Collected data
(** X14. After the compactor has run with a positive [truncateLength], the
    content of every archive record not tagged ['consolidated'] is at
    most [truncateLength + 3] characters long. *)
Theorem archive_bounds_content (memories : list Memory) (truncateLength : Z) (m' : Memory) :
  (0 < truncateLength)%Z →
  m' ∈ fst (archive memories truncateLength) →
  tier m' = Archive → "consolidated" ∉ tags m' →
  (Z.of_nat (String.length (content m')) <= truncateLength + 3)%Z.
Proof.
  intros Hpos Hin Htier Htag. rewrite archive_enabled in Hin by done. simpl in Hin.
  apply list_elem_of_fmap in Hin as (m & -> & _). unfold archive_one in *.
  destruct (should_truncate truncateLength m) eqn:E.
  - apply should_truncate_iff in E. rewrite truncated_length by done. lia.
  - destruct (Z.ltb_spec truncateLength (Z.of_nat (String.length (content m))))
      as [Hlt|?]; [|lia].
    exfalso. assert (should_truncate truncateLength m = true); [|congruence].
    apply should_truncate_iff. by repeat split.
Qed.

Lemma truncated_again (n : Z) (m : Memory) :
  (0 < n)%Z → compactable n m →
  compactable n (truncated n m)
  ∧ content (truncated n (truncated n m)) = content (truncated n m)
  ∧ ∃ md, metadata (truncated n (truncated n m)) = Some md
          ∧ md !! "originalLength" = Some (MInt (n + 3))
          ∧ md !! "truncated" = Some (MBool true).
Proof.
  intros Hpos Hc. pose proof (truncated_length n m Hpos Hc) as Hlen.
  destruct Hc as (Htier & Hlong & Htag).
  split; [by repeat split; [..|lia|]|]. split.
  - destruct (slice0_prefix (content m) n Hpos Hlong) as (rest & _ & L).
    simpl. f_equal. unfold JS.slice0 at 1.
    destruct (Z.ltb_spec n 0); [lia|].
    replace (Z.to_nat n) with (String.length (JS.slice0 (content m) n)) by lia.
    apply substring_app_prefix.
  - eexists. split; [reflexivity|]. split.
    + rewrite lookup_insert_eq. by rewrite Hlen.
    + by rewrite lookup_insert_ne, lookup_insert_eq.
Qed.

(** X15. The compactor is not idempotent.  Run a second time with the same
    positive [truncateLength], it compacts the same records again: it
    reports the same count, leaves every content as the first run made
    it, and overwrites [originalLength] with [truncateLength + 3], the
    length of the already compacted content. *)
Theorem archive_second_run (memories : list Memory) (truncateLength : Z) :
  (0 < truncateLength)%Z →
  let once := archive memories truncateLength in
  let twice := archive (fst once) truncateLength in
  snd twice = snd once
  ∧ content <$> fst twice = content <$> fst once
  ∧ Forall2 (λ m m2,
               compactable truncateLength m →
               ∃ md, metadata m2 = Some md
                     ∧ md !! "originalLength" = Some (MInt (truncateLength + 3)))
            memories (fst twice).
Proof.
  intros Hpos once twice. subst once twice.
  rewrite !archive_enabled by done. simpl.
  assert (∀ m, should_truncate truncateLength (archive_one truncateLength m)
               = should_truncate truncateLength m) as Hsame.
  { intros m. unfold archive_one. destruct (should_truncate truncateLength m) eqn:E; [|done].
    apply should_truncate_iff in E. apply should_truncate_iff.
    by apply truncated_again. }
  split; [|split].
  - induction memories as [|m ms IH]; simpl; [done|].
    rewrite Hsame. destruct (should_truncate truncateLength m); simpl;
      [f_equal|]; exact IH.
  - rewrite <- !list_fmap_compose. apply list_fmap_ext. intros _ m _. simpl.
    unfold archive_one at 1. rewrite Hsame. unfold archive_one.
    destruct (should_truncate truncateLength m) eqn:E; [|done].
    apply should_truncate_iff in E. by apply truncated_again.
  - rewrite <- list_fmap_compose.
    apply Forall2_fmap_r, Forall_Forall2_diag, Forall_forall. intros m _ Hc. simpl.
    unfold archive_one at 1. rewrite Hsame. unfold archive_one.
    rewrite (proj2 (should_truncate_iff truncateLength m) Hc).
    destruct (truncated_again truncateLength m Hpos Hc) as (_ & _ & md & ? & ? & _).
    by exists md.
Qed.

(** ** A summarizer that never helps, and an empty collection *)

Section SummarizerUse.
Context {W : Type} (clock : Clock W).

Lemma merge_loop_all_skipped (s : Summarizer W) (memories : list Memory)
      (clusters : list (list nat)) (st : MergeState) (w : W) :
  (∀ texts w, usable (fst (s texts w)) = false) →
  Forall (in_range memories) clusters →
  ∃ w1, merge_loop clock s memories clusters st w = (Some st, w1).
Proof.
  intros Hbad Hr. revert w. induction Hr as [|g rest Hg _ IH]; intros w; simpl.
  { by exists w. }
  rewrite merge_cluster_skip by done. apply IH.
Qed.

Lemma cluster_and_summarize_skipped (s : Summarizer W) (current : list Memory)
      (cfg : RequiredConfig) (w : W) :
  (∀ texts w, usable (fst (s texts w)) = false) →
  ∃ w1, cluster_and_summarize clock current cfg (Some s) w
        = (Some (current, length (cluster current (as_config cfg)), 0), w1).
Proof.
  intros Hbad. unfold cluster_and_summarize, summarizeClusters.
  destruct (0 <? _); [|by exists w].
  destruct (merge_loop_all_skipped s current (cluster current (as_config cfg))
              (mkMerge current ∅ 0) w Hbad (cluster_in_range _ _)) as [w1 ->].
  exists w1. simpl. by rewrite drop_indices_empty.
Qed.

**Assignment**:
Only one stretch is wanted, so please give again exactly the lines from the start of the data through the line containing "most [truncateLength +", both ends included.

**Response area**:
(** X14. After the compactor has run with a positive [truncateLength], the
    content of every archive record not tagged ['consolidated'] is at
    most [truncateLength + 3] characters long. *)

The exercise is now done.